■ **Description of the task**: Among the lines below, how many carry the string "selects"? Reply with a number and nothing else.

■ **Data for this task**:
####################

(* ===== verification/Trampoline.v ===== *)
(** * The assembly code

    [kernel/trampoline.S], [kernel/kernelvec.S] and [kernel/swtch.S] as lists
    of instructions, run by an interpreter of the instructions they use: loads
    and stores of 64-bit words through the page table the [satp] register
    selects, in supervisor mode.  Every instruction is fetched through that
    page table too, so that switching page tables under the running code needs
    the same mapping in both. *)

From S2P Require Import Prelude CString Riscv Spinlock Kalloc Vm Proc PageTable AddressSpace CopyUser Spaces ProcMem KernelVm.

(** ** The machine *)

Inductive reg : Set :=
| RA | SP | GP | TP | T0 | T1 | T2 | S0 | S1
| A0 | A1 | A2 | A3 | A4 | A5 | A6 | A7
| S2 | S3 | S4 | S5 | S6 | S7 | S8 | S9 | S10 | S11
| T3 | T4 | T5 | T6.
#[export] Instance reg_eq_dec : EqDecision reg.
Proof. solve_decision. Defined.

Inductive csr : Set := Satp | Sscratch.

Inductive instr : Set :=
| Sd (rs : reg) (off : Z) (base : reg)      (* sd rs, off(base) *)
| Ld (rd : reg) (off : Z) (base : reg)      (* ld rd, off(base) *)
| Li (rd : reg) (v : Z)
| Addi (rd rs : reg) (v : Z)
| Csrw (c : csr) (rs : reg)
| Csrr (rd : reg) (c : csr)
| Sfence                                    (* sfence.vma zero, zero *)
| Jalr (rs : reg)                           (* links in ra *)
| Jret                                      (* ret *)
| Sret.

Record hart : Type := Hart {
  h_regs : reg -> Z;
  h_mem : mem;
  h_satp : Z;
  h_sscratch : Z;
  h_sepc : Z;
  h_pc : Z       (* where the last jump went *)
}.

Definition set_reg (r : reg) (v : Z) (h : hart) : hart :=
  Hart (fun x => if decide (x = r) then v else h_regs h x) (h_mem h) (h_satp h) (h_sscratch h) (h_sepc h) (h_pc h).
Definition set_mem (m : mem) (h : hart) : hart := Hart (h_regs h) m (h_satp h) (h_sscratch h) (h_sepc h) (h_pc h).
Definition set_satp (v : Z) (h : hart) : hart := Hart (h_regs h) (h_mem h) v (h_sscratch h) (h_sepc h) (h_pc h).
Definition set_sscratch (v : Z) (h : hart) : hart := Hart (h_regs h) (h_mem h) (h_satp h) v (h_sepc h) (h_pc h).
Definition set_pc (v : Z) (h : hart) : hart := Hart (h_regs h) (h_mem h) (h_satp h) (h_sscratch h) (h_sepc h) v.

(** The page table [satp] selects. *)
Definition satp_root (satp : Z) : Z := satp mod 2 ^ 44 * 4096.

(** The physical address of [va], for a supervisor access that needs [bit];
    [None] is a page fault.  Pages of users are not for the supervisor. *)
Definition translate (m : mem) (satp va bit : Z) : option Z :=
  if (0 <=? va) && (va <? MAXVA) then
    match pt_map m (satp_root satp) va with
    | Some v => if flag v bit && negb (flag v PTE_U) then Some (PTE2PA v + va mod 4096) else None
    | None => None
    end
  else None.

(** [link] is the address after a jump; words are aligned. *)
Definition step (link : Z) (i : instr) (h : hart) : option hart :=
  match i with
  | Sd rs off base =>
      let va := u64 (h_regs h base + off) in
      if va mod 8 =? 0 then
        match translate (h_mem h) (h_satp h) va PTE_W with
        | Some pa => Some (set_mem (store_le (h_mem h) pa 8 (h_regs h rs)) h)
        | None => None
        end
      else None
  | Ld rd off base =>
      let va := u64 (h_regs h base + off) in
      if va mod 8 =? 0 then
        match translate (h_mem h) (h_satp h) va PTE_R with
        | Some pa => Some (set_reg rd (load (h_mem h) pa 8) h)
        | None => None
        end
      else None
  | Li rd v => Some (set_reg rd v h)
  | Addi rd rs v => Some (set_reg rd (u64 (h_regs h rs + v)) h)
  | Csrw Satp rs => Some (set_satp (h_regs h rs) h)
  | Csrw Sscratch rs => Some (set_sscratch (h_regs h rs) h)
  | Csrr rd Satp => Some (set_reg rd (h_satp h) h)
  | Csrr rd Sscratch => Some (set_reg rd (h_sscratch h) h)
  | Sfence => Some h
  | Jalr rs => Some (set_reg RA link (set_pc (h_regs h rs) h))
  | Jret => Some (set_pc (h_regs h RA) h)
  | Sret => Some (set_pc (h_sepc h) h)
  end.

####################

■ **Solution to the problem**: 2